Any comments on your end on what you’re hearing some from the industry?
Gabi Seligsohn
Yeah, I think it’s important that investors realize that the field of roll-to-roll is very, very diverse. If any one of us walk the floor of any of these trade shows, you will see a variety of different types of printers, different types of processes, etcetera.
So, I think first and foremost, it’s very difficult to generalize about the roll-to-roll market. What we have chosen to do and has worked quite well so far is to utilize pigment inks in order to be able to cater for a variety of different fabrics.
And as I mentioned the fact that it’s truly an end-to-end process, provides extra flexibility for the type of customers that we’re approaching. Regarding the mention by HP in their investor day of the fact that they’re planning to start entering the textile market, what I heard in the call and otherwise in their investor day and otherwise was some talk about starting with [inaudible] signage and later on trying to get into other types of textiles.

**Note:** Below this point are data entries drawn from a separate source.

(** X26: an item text made of digits, white space and a description that
    starts with another character than white space and holds no line
    break is converted to the digits, filled with zeros at the start to 5
    characters, and the description without white space at its end; such a
    text matches the item format. *)
Theorem item_text_is_split_into_number_and_description
    {A : Type} `{Number A} (this : CsvProcessor.t) (raw : RawSalesData.t A)
    (dataSource : string) :
  RawSalesData.item raw = item ->
  let processed := CsvProcessor.convertToProcessedData this raw dataSource in
  ProcessedSalesData.itemNumber processed = padStart number 5 "0"
  /\ ProcessedSalesData.itemDescription processed = trim description
  /\ (5 <= String.length (ProcessedSalesData.itemNumber processed))%nat
  /\ CsvProcessor.matchesItemFormat (RawSalesData.item raw) = true.
Proof.
  intros Hitem processed. unfold processed, CsvProcessor.convertToProcessedData.
  cbn [ProcessedSalesData.itemNumber ProcessedSalesData.itemDescription].
  unfold CsvProcessor.matchesItemFormat, FormatHelpers.parseItemString.
  rewrite Hitem, item_truthy, !matchRuns_item.
  cbn [negb FormatHelpers.itemNumber FormatHelpers.description].
  assert (Hformat : FormatHelpers.formatItemNumber number = padStart number 5 "0").
  { unfold FormatHelpers.formatItemNumber. destruct number; [contradiction | reflexivity]. }
  rewrite Hformat.
  assert (Hagain : FormatHelpers.formatItemNumber (padStart number 5 "0")
                   = padStart number 5 "0").
  { unfold FormatHelpers.formatItemNumber.
    pose proof (padStart_length number 5 "0") as Hlen.
    destruct (padStart number 5 "0") as [|c s] eqn:Hpad; [cbn in Hlen; lia|].
    cbn [strTruthy String.eqb negb]. rewrite <- Hpad. apply padStart_long.
    rewrite Hpad. exact Hlen. }
  rewrite Hagain. repeat split. apply padStart_length.
Qed.

End ItemStrings.

(** The item of the sample row. *)
Lemma item_text_is_split_into_number_and_description_witness :
  let processed :=
    CsvProcessor.convertToProcessedData CsvProcessor.constructor sampleRow "sales.csv" in
  ProcessedSalesData.itemNumber processed = "00123"%string
  /\ ProcessedSalesData.itemDescription processed = "POTATO SALAD"%string
  /\ (5 <= String.length (ProcessedSalesData.itemNumber processed))%nat
  /\ CsvProcessor.matchesItemFormat "123 POTATO SALAD" = true.
Proof.
  apply (item_text_is_split_into_number_and_description "123" " " "POTATO SALAD"
           eq_refl ltac:(discriminate) eq_refl ltac:(discriminate) eq_refl eq_refl
           CsvProcessor.constructor sampleRow "sales.csv" eq_refl).
Defined.

Section Records.
Context {A : Type} `{Number A}.
(** X8. One item without [description], or with a description and without
    [boundingPoly], makes the construction of the whole document fail with
    the [KeyError] of that key, wherever the item stands among well-formed
    items. *)
Theorem init_malformed_region data good d rest :
  data !! lit "textAnnotations" = Some (JArr (good ++ JObj d :: rest)) →
  Forall WellFormed.region good →
  (d !! lit "description" = None →
   OCRResult.init data = Raise (KeyError (lit "description")))
  ∧ (is_Some (d !! lit "description") → d !! lit "boundingPoly" = None →
     OCRResult.init data = Raise (KeyError (lit "boundingPoly"))).
Proof.
  intros Hitems Hgood. rewrite init_unfold, Hitems. cbn -[lit].
  assert (Hbad : ∀ e, OCRTextAnnotation.init (JObj d) = Raise e →
            mapM OCRTextAnnotation.init (good ++ JObj d :: rest) = Raise e).
  { intros e He. clear Hitems.
    induction Hgood as [|item items Hitem Hitems IH].
    - simpl app. by rewrite mapM_cons_eq, He.
    - destruct (text_annotation_init_well_formed item Hitem) as [r Hr].
      simpl app. by rewrite mapM_cons_eq, Hr, IH. }
  split.
  - intros Hd. rewrite (Hbad (KeyError (lit "description"))); [done|].
    unfold OCRTextAnnotation.init. cbn -[lit]. unfold getitem.
    by rewrite Hd.
  - intros [text Hd] Hp.
    rewrite (Hbad (KeyError (lit "boundingPoly"))); [done|].
    unfold OCRTextAnnotation.init. cbn -[lit]. unfold getitem.
    rewrite Hd. cbn -[lit]. by rewrite Hp.
Qed.

Lemma top_level_keys_ne : lit "fullTextAnnotation" ≠ lit "textAnnotations".
Proof. discriminate. Qed.
(** X15. A like toggle for an id that no post of the feed carries still
    sends its request, and the answer changes nothing in the feed. *)
Theorem like_of_absent_post_changes_nothing
    (w : world) (st : Home.state) (postId : Z) (r : like_data) :
  postId ∉ map Post.id (Home.posts st) ->
  let m := Home.handleLike false (Resolved r) postId st in
  eval m w = st
  /\ network (exec m w)
     = network w ++ [like_request (JNum postId) (localStorage w !! "authToken")].
Proof.
  intros Hout m. split; [|reflexivity].
  assert (Hmap : map (fun post => if Post.id post =? postId
                                  then Post.with_like post (liked r) (likes_count r)
                                  else post) (Home.posts st)
                 = Home.posts st).
  { induction (Home.posts st) as [|p ps IH]; [done|].
    cbn in Hout. apply not_elem_of_cons in Hout as [Hne Hout].
    cbn [map]. rewrite (IH Hout).
    destruct (Z.eqb_spec (Post.id p) postId); [congruence|done]. }
  change (eval m w) with
    (Home.setPosts (map (fun post => if Post.id post =? postId
                                     then Post.with_like post (liked r) (likes_count r)
                                     else post) (Home.posts st)) st).
  rewrite Hmap. by destruct st.
Qed.

Lemma like_of_absent_post_changes_nothing_witness :
  eval (Home.handleLike false (Resolved (LikeData true 1)) 7 Sample.feed) (page_load ∅)
  = Sample.feed.
Proof.
  apply (like_of_absent_post_changes_nothing (page_load ∅) Sample.feed 7 (LikeData true 1)).
  by apply (bool_decide_unpack _).
Defined.

(** X16. After a load of the feed the spinner is off and the tab is the
    same.  The error line is shown exactly when this load was rejected: a
    rejected load keeps the posts that were there and sets the message, a
    resolved one clears a message left by an earlier failure. *)
Theorem feed_error_follows_the_last_load
    (w : world) (st : Home.state) (r : reply posts_page) :
  let st' := eval (Home.fetchPosts r st) w in
  Home.loading st' = false
  /\ Home.activeTab st' = Home.activeTab st
  /\ (Home.error st' ≠ "" <-> exists err, r = Rejected err)
  /\ (forall err, r = Rejected err ->
        Home.posts st' = Home.posts st /\ Home.error st' = "Failed to load posts")
  /\ alerts (exec (Home.fetchPosts r st) w) = alerts w
  /\ session (exec (Home.fetchPosts r st) w) = session w.
Proof.
  intros st'. subst st'. unfold Home.fetchPosts. cbn.
  destruct (String.eqb (Home.activeTab st) "popular"), r as [d | err]; cbn.
  all: split; [reflexivity|]; split; [reflexivity|].
  all: split; [split; [intros H | intros [e He]]|].
  all: try done; eauto.
  all: split; [intros e He; try discriminate; done|done].
Qed.

(** ** pages/PostDetail.js *)

Lemma fetchPost_resolved (p : Post.t) (postId : string)
    (st : PostDetail.state) (w : world) :
  eval (PostDetail.fetchPost (Resolved p) postId st) w
  = PostDetail.State (Some p) false (PostDetail.error st).
Proof. reflexivity. Qed.
(** * syslog-gollector: the collector's main program and administrative handlers

    A shallow embedding of [syslog-gollector.go]: the command-line
    configuration ([init]), the start-up sequence of [main] with the wiring of
    the two channels, and the administrative handlers [isPretty],
    [ServeStatistics] and [ServeDiagnostics].  The packages [input] and
    [output] of the repository are used by [main] through their constructors
    only; the parts of them that a property needs are modelled from the
    design document and are marked as such. *)

From Stdlib Require Import ZArith Lia Ascii String List.
From stdpp Require Import base option list gmap strings.

Local Open Scope string_scope.
Local Open Scope Z_scope.

(** Go's [error] values are carried by their message. *)
Abbreviation error := string (only parsing).

(* ===================================================================== *)
(** * Program parameters and the flag table *)
(* ===================================================================== *)

Module Flags.

(** The package-level parameter variables of [syslog-gollector.go]. *)
Record Config := mkConfig {
  adminIface   : string;
  tcpIface     : string;
  udpIface     : string;
  kBrokers     : string;
  kBatch       : Z;
  kTopic       : string;
  kBufferTime  : Z;
  kBufferBytes : Z;
  pEnabled     : bool;
  cCapacity    : Z
}.

(** Go zero-initialises package variables. *)
Definition zeroConfig : Config :=
  mkConfig "" "" "" "" 0 "" 0 0 false 0.

(** The constant block. *)
Definition adminHost        : string := "localhost:8080".
Definition connTcpHost      : string := "localhost:514".
Definition connUdpHost      : string := "localhost:514".
Definition connType         : string := "tcp".
Definition kafkaBatch       : Z := 10.
Definition kafkaBrokers     : string := "localhost:9092".
Definition kafkaTopic       : string := "logs".
Definition kafkaBufferTime  : Z := 1000.
Definition kafkaBufferBytes : Z := 512 * 1024.
Definition parseEnabled     : bool := true.
Definition chanCapacity     : Z := 0.

(** A registered flag: the variable it writes (as a setter on [Config]), its
    name, its default and its usage line. *)
Inductive FlagValue :=
| StringValue (set : string -> Config -> Config)
| IntValue    (set : Z -> Config -> Config)
| BoolValue   (set : bool -> Config -> Config).

Record Flag := mkFlag {
  Name     : string;
  Value    : FlagValue;
  Usage    : string
}.

(** The state [flag.StringVar] and friends act on: the table of formal flags
    and the variables they point to. *)
Record FlagSet := mkFlagSet {
  formal : list Flag;
  vars   : Config
}.

(** [flag.StringVar(p, name, value, usage)]: stores the default through the
    pointer and registers the flag. *)
Definition StringVar (set : string -> Config -> Config) (name value usage : string)
    (f : FlagSet) : FlagSet :=
  mkFlagSet (formal f ++ [mkFlag name (StringValue set) usage]) (set value (vars f)).

Definition IntVar (set : Z -> Config -> Config) (name : string) (value : Z)
    (usage : string) (f : FlagSet) : FlagSet :=
  mkFlagSet (formal f ++ [mkFlag name (IntValue set) usage]) (set value (vars f)).

Definition BoolVar (set : bool -> Config -> Config) (name : string) (value : bool)
    (usage : string) (f : FlagSet) : FlagSet :=
  mkFlagSet (formal f ++ [mkFlag name (BoolValue set) usage]) (set value (vars f)).

(** Assignments through the pointers [&adminIface], [&tcpIface], ... *)
Definition set_adminIface v c :=
  mkConfig v (tcpIface c) (udpIface c) (kBrokers c) (kBatch c) (kTopic c)
           (kBufferTime c) (kBufferBytes c) (pEnabled c) (cCapacity c).
Definition set_tcpIface v c :=
  mkConfig (adminIface c) v (udpIface c) (kBrokers c) (kBatch c) (kTopic c)
           (kBufferTime c) (kBufferBytes c) (pEnabled c) (cCapacity c).
Definition set_udpIface v c :=
  mkConfig (adminIface c) (tcpIface c) v (kBrokers c) (kBatch c) (kTopic c)
           (kBufferTime c) (kBufferBytes c) (pEnabled c) (cCapacity c).
Definition set_kBrokers v c :=
  mkConfig (adminIface c) (tcpIface c) (udpIface c) v (kBatch c) (kTopic c)
           (kBufferTime c) (kBufferBytes c) (pEnabled c) (cCapacity c).
Definition set_kBatch v c :=
  mkConfig (adminIface c) (tcpIface c) (udpIface c) (kBrokers c) v (kTopic c)
           (kBufferTime c) (kBufferBytes c) (pEnabled c) (cCapacity c).
Definition set_kTopic v c :=
  mkConfig (adminIface c) (tcpIface c) (udpIface c) (kBrokers c) (kBatch c) v
           (kBufferTime c) (kBufferBytes c) (pEnabled c) (cCapacity c).
Definition set_kBufferTime v c :=
  mkConfig (adminIface c) (tcpIface c) (udpIface c) (kBrokers c) (kBatch c) (kTopic c)
           v (kBufferBytes c) (pEnabled c) (cCapacity c).
Definition set_kBufferBytes v c :=
  mkConfig (adminIface c) (tcpIface c) (udpIface c) (kBrokers c) (kBatch c) (kTopic c)
           (kBufferTime c) v (pEnabled c) (cCapacity c).
Definition set_pEnabled v c :=
  mkConfig (adminIface c) (tcpIface c) (udpIface c) (kBrokers c) (kBatch c) (kTopic c)
           (kBufferTime c) (kBufferBytes c) v (cCapacity c).
Definition set_cCapacity v c :=
  mkConfig (adminIface c) (tcpIface c) (udpIface c) (kBrokers c) (kBatch c) (kTopic c)
           (kBufferTime c) (kBufferBytes c) (pEnabled c) v.

(** [func init()]: the ten registrations, in source order, on the empty
    command-line flag set and the zero-valued variables. *)
Definition init : FlagSet :=
  let f := mkFlagSet [] zeroConfig in
  let f := StringVar set_adminIface "admin" adminHost "Admin interface" f in
  let f := StringVar set_tcpIface "tcp" connTcpHost "TCP bind interface" f in
  let f := StringVar set_udpIface "udp" connUdpHost "UDP interface" f in
  let f := StringVar set_kBrokers "broker" kafkaBrokers "comma-delimited kafka brokers" f in
  let f := StringVar set_kTopic "topic" kafkaTopic "kafka topic" f in
  let f := IntVar set_kBatch "batch" kafkaBatch "Kafka batch size" f in
  let f := IntVar set_kBufferTime "maxbuff" kafkaBufferTime "Kafka client buffer max time (ms)" f in
  let f := IntVar set_kBufferBytes "maxbytes" kafkaBufferBytes "Kafka client buffer max bytes" f in
  let f := BoolVar set_pEnabled "parse" parseEnabled "enable syslog header parsing" f in
  let f := IntVar set_cCapacity "chancap" chanCapacity "channel buffering capacity" f in
  f.

(** ** [flag.Parse]

    The argument loop of Go's [flag] package, as far as the program relies on
    it: an argument is a flag when it has at least two characters and starts
    with [-]; one or two dashes are stripped; [name=value] carries its value,
    a boolean flag without a value is set to true, any other flag takes the
    next argument; parsing stops at the first non-flag argument or at [--]. *)

Fixpoint lookupFlag (name : string) (fs : list Flag) : option Flag :=
  match fs with
  | [] => None
  | f :: rest => if String.eqb (Name f) name then Some f else lookupFlag name rest
  end.

Definition digitOf (a : ascii) : option Z :=
  let n := Z.of_nat (nat_of_ascii a) in
  if (48 <=? n) && (n <=? 57) then Some (n - 48) else None.

Fixpoint parseDigits (s : string) (acc : Z) : option Z :=
  match s with
  | EmptyString => Some acc
  | String a rest =>
      match digitOf a with
      | Some d => parseDigits rest (10 * acc + d)
      | None => None
      end
  end.

(** A decimal numeral without a leading zero (Go reads a numeral with a
    leading zero, or with one of the prefixes 0x, 0o and 0b, in another
    base; those are left out here and rejected). *)
Definition parseDecimal (s : string) : option Z :=
  match s with
  | String "0" (String _ _) => None
  | _ => parseDigits s 0
  end.

(** The value of an integer flag: an optional sign, a numeral, and the
    result within the 64 bits of Go's [int]. *)
Definition parseInt (s : string) : option Z :=
  let r :=
    match s with
    | EmptyString => None
    | String "-" (String _ _ as ds) => Z.opp <$> parseDecimal ds
    | String "+" (String _ _ as ds) => parseDecimal ds
    | _ => parseDecimal s
    end in
  match r with
  | Some n => if (- 2 ^ 63 <=? n) && (n <? 2 ^ 63) then Some n else None
  | None => None
  end.

(** [strconv.ParseBool]. *)
Definition parseBool (s : string) : option bool :=
  if existsb (String.eqb s) ["1"; "t"; "T"; "TRUE"; "true"; "True"] then Some true
  else if existsb (String.eqb s) ["0"; "f"; "F"; "FALSE"; "false"; "False"] then Some false
  else None.

(** Splits [name] at the first [=] that is not its first character. *)
Fixpoint cutEquals (s : string) : string * option string :=
  match s with
  | EmptyString => (EmptyString, None)
  | String "=" rest => (EmptyString, Some rest)
  | String a rest =>
      let '(n, v) := cutEquals rest in (String a n, v)
  end.

Definition splitNameValue (name : string) : string * option string :=
  match name with
  | EmptyString => (EmptyString, None)
  | String a rest => let '(n, v) := cutEquals rest in (String a n, v)
  end.

Inductive ParseResult :=
| Parsed (c : Config) (rest : list string)
| ParseError (msg : string).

But I will say, our focus – product focus is strong, this is a very, very I would say a fragment market, we’ve competed throughout our existence with larger companies. And we’re also planning a major new product launch next year that we’re not going to discuss yet, but which is going to expand our position in the roll-to-roll market, something which is highly differentiated and disruptive in nature, and stalls for significant issue in the industry.
So, we’re quite positive on our chances with roll-to-roll going forward and our opportunity there. And yes, there are competitors, but I think as I said a fragment enough market that there is a good opportunity for us to continue to grow that business.
Ken Wong
All right, thanks a lot guys.
Gabi Seligsohn
Thanks.
Operator
We will take our next question from Bobby Burleson with Cannacord. Your line is open.
Bobby Burleson
Yeah, thanks for taking my questions. Hi Gabi, hi Guy.
Guy Avidan
Hi.
Gabi Seligsohn
Hi there.
Bobby Burleson
So, just curious, we talked about the delay of your major customer build out here that affected the second half. So I’m wondering kind of, if orders are still coming in obviously for that customer, how the industry is kind of planning to cope with that order overflow, are there fulfillment houses that are [inaudible] fulfillment houses that maybe looking to add additional machines in order to address that order overflow, is there an opportunity there for some unit volumes for you guys?
Gabi Seligsohn
Yeah, so first of all, obviously for obvious reasons we’re not allowed to discuss exactly what’s going on specifically with the customer just to reiterate for everyone, we created the delay in revenues is protracted permitting issues. We’re working very closely with the customer in the initial facility that we put together last year, that’s working very well and running at very, very high volume.
As far as capacity moving around, without referring specifically to the customer maybe because again I want to protect their confidentiality, I will make a general statement about what’s going on in the DTG market. The number of players that we now cater is quite significant.
They have developed several fulfillment houses that do a very good job and printed a very high quality. And what I think happens as a result of maybe capacity not existing in one place, and again without referring specifically to this customer is that that intern provides opportunity for some of the other players.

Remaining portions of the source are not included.